Prioritise your to-do lists using Pareto principle to start the day with more impact

long to-do list

I am a huge fan of the Pareto Principle, famously known as the 80–20 rule.

The beauty of the 80–20 rule is that it has been applied to a multitude of aspects in business and in personal life.

For ex, you might have heard and/experienced that,

  • 80% of sales come from 20% customers.
  • 80% of global pollution originates from 20% factories.
  • 80% of online product sales come from 20% products.
  • 80% of web traffic comes from 20% keywords.
  • ….

Simply put, the 80/20 rule is ‘the law of the vital few’. It’s a hierarchy of importance — where a few products, tasks, efforts, projects or investments are worth more than the rest.

If we closely observe, we could notice this as our day unfolds. Some tasks take up less time but cause more impact than certain others that are more time consuming.

Depending on whether your to-do list comprises of tasks related to your short or long term goals, results are experienced in shorter or longer time periods.

Here is how to do this:

  1. List a set of tasks that are impactful in the same short term.
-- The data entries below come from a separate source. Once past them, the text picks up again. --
Lemma NInv_RequestJob t ch chs p l j r a : NInv 0 0 p l -> l !! t = Some a ->
  is_running a = true \/ a = Starting ->
  exists w', RequestJob t ch chs (mkWorld p l j r) = Ok w' /\ wInv w' /\
    (a = Starting -> w' = TakeJob t ch (mkWorld (without_active t p) l j r)).
Proof.
  intros (H1 & H2 & H3 & H4 & H5) Ht Ha. nonneg l.
  assert (f_live a <= total f_live l) as Hl by (apply (total_ge _ _ t); [intros []; cbn; lia|done]).
  assert (is_live a = true /\ f_live a = 1 /\ f_need a = 0 /\ f_asleep a = 0 /\ f_woken a = 0 /\
    f_reap_asleep a = 0 /\ f_reap_woken a = 0 /\ f_running a + f_starting a = 1) as (La & A1 & A2 & A3 & A4 & A5 & A6 & A7).
  { destruct Ha as [Ha| ->]; [destruct a; try discriminate Ha|]; done. }
  pose proof (sets_without_active p l t a Woken H3 Ht La eq_refl eq_refl) as SW.
  unfold RequestJob. cbn [pool states joined released]. fold (without_active t p).
  assert (idles (without_active t p) (<[t := Woken]> l) = idles p l + f_running a) as EI.
  { unfold idles. cbn. totals Ht. lia. }
  assert (0 < _size p) as Hs by (destruct H5; lia).
  assert (0 <= f_running a <= 1) as Hr by (destruct a; cbn; lia).
  rewrite (MaybeShrink_ok _ _ SW) by (cbn; rewrite ?EI; unfold numbers in H5; lia). cbn [rbind].
  change (_size (without_active t p)) with (_size p). rewrite EI.
  destruct (idles p l + f_running a =? threshold (_size p)) eqn:E.
  - replace (_size p =? 0) with false by lia. eexists. split; [done|]. split.
    + assert (<[t := ReapWoken (_size p)]> l !! t = Some (ReapWoken (_size p))) as Hl'.
      { apply list_lookup_insert_eq. by eapply lookup_lt_Some. }
      apply NInv_Reap; [|by apply WakeSome_other]. apply NInv_WakeSome; [done|].
      ninv; [|apply wf_update; cbn; [done|lia]|].
      * exact (sets_without_active p l t a (ReapWoken (_size p)) H3 Ht La eq_refl eq_refl).
      * pose proof (threshold_range (_size p) Hs). pose proof (zlen_nonneg (_pending_jobs p)). unfold numbers, idles in *. cbn. totals Ht. lia.
    + intros ->. cbn in *. unfold numbers in H5. lia.
  - cbn [Z.eqb]. eexists. split; [done|]. split; [|done].
    rewrite <- (TakeJob_at _ _ _ _ _ _ Woken). apply NInv_TakeJob.
    + ninv; [by apply wf_update|]. unfold numbers in *. rewrite EI. cbn. totals Ht. lia.
    + apply list_lookup_insert_eq. by eapply lookup_lt_Some.
Qed.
Tasks T1 through T5
  2. Make a table and record time that you expect it needs in terms of minutes or hours
  3. Record the impact each task is expected to make, on a relative scale of 1 to 5

4. Create a Scatter Chart out of the table

Scatter plot, Time x Impact

Visually inspecting the above chart, we are able to come to a conclusion that tasks T5 and T4, would be the ones to start with given the impact per hour spent.

We could replace the scale of impact with a number of other task criteria like:

  1. Energy Scale (energy giver vs energy taker)
  2. Depth of Work (deep work vs shallow work)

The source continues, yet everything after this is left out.